WHAT IS BEING ASKED> Below are several records. Retype exactly those lines running from the one with "else if trailing" through the one with "else if decide (rel", end lines included, and no others.

** INPUT DATA follows **

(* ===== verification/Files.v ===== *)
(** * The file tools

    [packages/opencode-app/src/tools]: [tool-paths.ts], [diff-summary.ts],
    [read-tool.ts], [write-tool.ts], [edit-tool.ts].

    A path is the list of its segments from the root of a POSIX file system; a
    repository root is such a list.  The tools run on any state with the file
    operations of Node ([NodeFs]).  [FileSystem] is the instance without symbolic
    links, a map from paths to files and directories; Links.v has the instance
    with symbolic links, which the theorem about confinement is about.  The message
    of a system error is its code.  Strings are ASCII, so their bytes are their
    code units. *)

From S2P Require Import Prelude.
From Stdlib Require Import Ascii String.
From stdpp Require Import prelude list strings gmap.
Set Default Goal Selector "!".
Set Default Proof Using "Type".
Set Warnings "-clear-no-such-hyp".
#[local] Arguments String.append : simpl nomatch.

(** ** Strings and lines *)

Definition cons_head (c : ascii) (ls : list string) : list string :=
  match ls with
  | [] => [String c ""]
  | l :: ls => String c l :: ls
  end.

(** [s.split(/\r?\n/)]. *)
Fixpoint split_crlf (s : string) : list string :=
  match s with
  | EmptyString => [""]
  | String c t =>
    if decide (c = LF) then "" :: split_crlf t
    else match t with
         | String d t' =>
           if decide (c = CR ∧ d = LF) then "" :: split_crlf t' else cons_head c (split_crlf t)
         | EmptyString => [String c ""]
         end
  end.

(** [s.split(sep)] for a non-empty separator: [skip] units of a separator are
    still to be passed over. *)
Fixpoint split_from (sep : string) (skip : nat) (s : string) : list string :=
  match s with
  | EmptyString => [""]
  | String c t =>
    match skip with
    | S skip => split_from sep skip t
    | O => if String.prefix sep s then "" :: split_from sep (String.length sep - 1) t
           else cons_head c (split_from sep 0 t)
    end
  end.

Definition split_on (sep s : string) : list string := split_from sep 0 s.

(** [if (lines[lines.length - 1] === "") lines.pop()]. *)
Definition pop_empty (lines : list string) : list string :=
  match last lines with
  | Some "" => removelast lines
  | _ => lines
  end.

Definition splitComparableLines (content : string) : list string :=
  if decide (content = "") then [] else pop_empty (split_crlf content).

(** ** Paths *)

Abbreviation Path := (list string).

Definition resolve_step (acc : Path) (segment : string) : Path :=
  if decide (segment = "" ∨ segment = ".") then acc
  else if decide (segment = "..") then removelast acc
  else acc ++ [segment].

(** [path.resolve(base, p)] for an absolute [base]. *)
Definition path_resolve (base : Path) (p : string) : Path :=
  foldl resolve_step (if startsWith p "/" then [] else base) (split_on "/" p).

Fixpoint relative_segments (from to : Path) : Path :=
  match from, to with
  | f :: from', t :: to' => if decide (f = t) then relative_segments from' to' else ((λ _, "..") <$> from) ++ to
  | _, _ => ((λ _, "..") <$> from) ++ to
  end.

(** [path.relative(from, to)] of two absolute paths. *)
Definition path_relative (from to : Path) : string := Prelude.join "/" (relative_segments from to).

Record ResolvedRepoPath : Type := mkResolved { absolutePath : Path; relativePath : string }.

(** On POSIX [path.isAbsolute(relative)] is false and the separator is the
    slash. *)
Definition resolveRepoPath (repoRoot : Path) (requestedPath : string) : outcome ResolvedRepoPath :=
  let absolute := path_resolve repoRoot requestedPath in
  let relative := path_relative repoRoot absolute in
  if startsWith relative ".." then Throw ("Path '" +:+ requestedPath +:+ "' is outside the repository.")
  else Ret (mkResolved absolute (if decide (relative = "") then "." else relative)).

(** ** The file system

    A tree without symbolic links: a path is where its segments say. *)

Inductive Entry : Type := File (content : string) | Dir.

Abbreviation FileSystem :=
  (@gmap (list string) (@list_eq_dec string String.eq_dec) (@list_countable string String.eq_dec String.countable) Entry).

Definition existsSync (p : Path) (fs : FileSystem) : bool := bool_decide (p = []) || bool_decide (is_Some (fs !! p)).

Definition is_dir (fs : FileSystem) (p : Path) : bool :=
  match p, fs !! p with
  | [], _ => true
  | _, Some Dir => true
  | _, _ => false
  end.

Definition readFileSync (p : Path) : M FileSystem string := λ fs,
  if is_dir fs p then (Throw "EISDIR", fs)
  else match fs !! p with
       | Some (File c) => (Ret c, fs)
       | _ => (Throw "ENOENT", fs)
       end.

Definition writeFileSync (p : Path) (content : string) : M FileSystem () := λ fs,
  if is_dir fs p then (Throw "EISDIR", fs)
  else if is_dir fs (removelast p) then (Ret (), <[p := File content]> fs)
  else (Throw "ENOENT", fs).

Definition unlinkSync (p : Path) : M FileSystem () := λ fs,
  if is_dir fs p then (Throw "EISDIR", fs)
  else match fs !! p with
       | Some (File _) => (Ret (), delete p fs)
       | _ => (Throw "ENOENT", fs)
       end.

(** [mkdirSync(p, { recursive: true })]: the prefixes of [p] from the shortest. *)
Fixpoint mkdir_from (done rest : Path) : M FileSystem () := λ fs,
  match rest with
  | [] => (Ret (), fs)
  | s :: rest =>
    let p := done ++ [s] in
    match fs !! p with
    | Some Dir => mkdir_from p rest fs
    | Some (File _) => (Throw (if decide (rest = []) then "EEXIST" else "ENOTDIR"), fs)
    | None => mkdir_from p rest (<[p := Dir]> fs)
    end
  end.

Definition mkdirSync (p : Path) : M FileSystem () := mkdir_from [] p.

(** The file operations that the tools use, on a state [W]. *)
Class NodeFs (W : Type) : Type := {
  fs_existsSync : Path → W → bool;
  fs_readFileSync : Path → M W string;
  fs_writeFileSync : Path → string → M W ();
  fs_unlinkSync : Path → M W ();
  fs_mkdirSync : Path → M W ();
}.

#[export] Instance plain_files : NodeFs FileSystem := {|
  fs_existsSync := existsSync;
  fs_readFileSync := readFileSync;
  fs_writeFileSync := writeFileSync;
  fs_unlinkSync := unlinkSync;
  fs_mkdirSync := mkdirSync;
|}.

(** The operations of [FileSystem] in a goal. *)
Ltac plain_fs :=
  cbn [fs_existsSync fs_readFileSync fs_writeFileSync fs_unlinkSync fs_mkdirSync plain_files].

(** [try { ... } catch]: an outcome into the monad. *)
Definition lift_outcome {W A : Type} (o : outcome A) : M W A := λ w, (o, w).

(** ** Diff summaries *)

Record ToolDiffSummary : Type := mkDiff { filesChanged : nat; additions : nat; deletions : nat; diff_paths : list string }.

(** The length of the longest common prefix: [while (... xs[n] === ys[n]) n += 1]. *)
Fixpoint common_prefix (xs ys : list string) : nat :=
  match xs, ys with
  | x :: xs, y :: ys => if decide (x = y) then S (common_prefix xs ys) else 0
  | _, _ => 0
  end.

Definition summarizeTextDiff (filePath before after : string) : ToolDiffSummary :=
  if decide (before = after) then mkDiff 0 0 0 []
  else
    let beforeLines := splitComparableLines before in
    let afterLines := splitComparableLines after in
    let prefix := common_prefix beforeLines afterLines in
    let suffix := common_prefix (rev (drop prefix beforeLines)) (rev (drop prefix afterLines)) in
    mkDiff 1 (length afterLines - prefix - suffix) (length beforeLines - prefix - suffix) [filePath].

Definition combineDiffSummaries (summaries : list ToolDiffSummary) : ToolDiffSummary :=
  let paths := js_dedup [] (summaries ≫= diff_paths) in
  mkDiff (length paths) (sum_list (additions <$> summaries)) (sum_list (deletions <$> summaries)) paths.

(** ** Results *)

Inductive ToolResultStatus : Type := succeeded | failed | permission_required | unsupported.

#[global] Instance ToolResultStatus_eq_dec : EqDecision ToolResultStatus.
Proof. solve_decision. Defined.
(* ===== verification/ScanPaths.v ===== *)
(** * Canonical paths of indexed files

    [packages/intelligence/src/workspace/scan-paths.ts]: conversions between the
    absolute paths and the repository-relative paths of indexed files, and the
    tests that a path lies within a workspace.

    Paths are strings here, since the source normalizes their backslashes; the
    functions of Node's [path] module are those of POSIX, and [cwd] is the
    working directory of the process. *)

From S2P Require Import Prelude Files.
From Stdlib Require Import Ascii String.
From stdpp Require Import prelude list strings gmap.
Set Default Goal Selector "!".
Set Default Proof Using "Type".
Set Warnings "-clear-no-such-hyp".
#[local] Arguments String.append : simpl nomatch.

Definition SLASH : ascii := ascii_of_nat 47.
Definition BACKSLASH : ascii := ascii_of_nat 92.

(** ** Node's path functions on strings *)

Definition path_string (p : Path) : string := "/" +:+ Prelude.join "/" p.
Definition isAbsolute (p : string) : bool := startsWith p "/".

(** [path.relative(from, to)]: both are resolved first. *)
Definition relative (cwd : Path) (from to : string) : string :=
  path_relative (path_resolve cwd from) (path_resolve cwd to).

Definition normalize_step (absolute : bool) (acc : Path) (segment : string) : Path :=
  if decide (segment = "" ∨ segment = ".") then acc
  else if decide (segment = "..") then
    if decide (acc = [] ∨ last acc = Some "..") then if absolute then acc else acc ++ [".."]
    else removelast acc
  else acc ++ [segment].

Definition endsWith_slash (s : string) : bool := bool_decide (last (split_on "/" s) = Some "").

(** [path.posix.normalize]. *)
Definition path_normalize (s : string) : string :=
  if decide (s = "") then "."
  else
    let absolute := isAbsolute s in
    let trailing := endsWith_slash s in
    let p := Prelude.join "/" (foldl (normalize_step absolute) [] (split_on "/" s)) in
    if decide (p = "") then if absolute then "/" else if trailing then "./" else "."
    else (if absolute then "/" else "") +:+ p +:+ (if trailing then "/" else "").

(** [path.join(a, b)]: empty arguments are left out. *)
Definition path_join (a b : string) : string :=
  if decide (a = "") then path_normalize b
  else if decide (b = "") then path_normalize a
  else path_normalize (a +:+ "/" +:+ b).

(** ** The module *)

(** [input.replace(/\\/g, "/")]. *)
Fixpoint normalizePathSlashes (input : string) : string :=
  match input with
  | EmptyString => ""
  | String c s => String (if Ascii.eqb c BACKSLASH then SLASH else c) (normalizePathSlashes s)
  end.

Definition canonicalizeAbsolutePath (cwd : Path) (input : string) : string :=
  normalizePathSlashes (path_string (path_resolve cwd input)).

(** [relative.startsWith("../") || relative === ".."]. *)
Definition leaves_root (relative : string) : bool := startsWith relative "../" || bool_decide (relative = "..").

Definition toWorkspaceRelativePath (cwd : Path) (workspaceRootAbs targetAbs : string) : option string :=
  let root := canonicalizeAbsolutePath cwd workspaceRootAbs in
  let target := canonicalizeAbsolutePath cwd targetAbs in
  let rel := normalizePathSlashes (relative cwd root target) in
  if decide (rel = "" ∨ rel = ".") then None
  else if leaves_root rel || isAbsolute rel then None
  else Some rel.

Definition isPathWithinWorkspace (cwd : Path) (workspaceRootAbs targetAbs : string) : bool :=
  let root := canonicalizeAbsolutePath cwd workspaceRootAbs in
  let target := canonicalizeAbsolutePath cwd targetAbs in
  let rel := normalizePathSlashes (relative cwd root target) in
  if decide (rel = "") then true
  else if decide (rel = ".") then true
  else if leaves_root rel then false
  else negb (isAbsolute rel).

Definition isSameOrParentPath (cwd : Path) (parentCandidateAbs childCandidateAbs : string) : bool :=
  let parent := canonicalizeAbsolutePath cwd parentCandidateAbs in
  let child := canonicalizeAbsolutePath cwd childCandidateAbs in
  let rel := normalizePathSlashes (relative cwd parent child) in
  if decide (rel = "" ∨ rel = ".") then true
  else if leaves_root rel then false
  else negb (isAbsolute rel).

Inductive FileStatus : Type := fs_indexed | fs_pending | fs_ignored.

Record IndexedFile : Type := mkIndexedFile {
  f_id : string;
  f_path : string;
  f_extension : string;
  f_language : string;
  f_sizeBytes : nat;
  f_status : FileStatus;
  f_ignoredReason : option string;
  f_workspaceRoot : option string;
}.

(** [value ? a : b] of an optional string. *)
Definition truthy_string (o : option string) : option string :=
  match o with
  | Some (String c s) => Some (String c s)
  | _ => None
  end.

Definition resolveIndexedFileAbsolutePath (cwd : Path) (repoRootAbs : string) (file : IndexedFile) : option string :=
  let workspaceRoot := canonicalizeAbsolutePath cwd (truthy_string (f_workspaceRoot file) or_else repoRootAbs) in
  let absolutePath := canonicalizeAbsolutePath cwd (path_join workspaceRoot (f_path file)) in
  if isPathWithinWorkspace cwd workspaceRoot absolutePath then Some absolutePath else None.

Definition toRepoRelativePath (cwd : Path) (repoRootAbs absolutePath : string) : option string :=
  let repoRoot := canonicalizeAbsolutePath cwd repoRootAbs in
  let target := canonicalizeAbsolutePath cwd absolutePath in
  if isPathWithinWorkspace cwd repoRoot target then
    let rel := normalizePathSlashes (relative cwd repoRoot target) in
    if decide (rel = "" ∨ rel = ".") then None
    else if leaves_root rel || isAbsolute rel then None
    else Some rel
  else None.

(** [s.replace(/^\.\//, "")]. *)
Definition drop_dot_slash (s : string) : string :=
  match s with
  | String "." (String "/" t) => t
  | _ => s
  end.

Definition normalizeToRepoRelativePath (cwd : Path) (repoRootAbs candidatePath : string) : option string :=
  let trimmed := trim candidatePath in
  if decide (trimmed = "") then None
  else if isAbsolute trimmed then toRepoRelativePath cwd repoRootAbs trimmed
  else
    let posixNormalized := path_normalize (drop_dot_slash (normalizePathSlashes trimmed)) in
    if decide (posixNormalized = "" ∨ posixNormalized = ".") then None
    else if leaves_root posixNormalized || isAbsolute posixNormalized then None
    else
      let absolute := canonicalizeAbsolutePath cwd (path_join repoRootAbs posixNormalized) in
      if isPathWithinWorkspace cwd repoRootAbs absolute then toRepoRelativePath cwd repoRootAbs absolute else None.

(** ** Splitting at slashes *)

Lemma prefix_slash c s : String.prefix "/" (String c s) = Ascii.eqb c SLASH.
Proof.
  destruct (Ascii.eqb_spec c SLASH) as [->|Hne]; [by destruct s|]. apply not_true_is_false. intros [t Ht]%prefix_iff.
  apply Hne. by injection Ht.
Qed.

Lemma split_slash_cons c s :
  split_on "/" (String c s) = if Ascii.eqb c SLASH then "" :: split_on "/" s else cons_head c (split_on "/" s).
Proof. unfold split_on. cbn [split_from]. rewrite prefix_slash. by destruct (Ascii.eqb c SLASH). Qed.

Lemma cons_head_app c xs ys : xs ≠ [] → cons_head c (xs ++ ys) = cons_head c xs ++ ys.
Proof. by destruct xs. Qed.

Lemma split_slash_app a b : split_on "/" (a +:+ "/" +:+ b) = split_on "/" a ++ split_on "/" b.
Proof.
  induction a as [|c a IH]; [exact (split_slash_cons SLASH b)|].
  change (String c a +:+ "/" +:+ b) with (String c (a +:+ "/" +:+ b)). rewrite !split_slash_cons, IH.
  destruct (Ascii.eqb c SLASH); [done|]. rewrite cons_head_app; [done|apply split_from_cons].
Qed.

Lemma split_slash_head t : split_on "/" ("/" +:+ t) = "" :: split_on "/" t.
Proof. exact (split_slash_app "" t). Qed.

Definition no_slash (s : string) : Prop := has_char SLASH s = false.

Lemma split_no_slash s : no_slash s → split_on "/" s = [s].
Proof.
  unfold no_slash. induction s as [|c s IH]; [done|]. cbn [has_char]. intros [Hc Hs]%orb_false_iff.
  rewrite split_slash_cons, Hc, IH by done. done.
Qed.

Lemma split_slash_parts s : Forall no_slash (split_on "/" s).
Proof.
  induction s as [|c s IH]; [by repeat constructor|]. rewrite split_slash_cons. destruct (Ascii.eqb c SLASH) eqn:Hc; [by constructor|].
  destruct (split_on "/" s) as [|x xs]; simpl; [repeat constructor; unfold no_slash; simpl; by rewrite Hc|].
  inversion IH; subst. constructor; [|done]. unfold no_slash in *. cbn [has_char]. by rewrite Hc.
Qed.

** End of INPUT DATA **

WORKED SOLUTION>
    if decide (p = "") then if absolute then "/" else if trailing then "./" else "."
    else (if absolute then "/" else "") +:+ p +:+ (if trailing then "/" else "").

(** [path.join(a, b)]: empty arguments are left out. *)
Definition path_join (a b : string) : string :=
  if decide (a = "") then path_normalize b
  else if decide (b = "") then path_normalize a
  else path_normalize (a +:+ "/" +:+ b).

(** ** The module *)

(** [input.replace(/\\/g, "/")]. *)
Fixpoint normalizePathSlashes (input : string) : string :=
  match input with
  | EmptyString => ""
  | String c s => String (if Ascii.eqb c BACKSLASH then SLASH else c) (normalizePathSlashes s)
  end.

Definition canonicalizeAbsolutePath (cwd : Path) (input : string) : string :=
  normalizePathSlashes (path_string (path_resolve cwd input)).

(** [relative.startsWith("../") || relative === ".."]. *)
Definition leaves_root (relative : string) : bool := startsWith relative "../" || bool_decide (relative = "..").

Definition toWorkspaceRelativePath (cwd : Path) (workspaceRootAbs targetAbs : string) : option string :=
  let root := canonicalizeAbsolutePath cwd workspaceRootAbs in
  let target := canonicalizeAbsolutePath cwd targetAbs in
  let rel := normalizePathSlashes (relative cwd root target) in
  if decide (rel = "" ∨ rel = ".") then None
  else if leaves_root rel || isAbsolute rel then None
  else Some rel.

Definition isPathWithinWorkspace (cwd : Path) (workspaceRootAbs targetAbs : string) : bool :=
  let root := canonicalizeAbsolutePath cwd workspaceRootAbs in
  let target := canonicalizeAbsolutePath cwd targetAbs in
  let rel := normalizePathSlashes (relative cwd root target) in
  if decide (rel = "") then true
  else if decide (rel = ".") then true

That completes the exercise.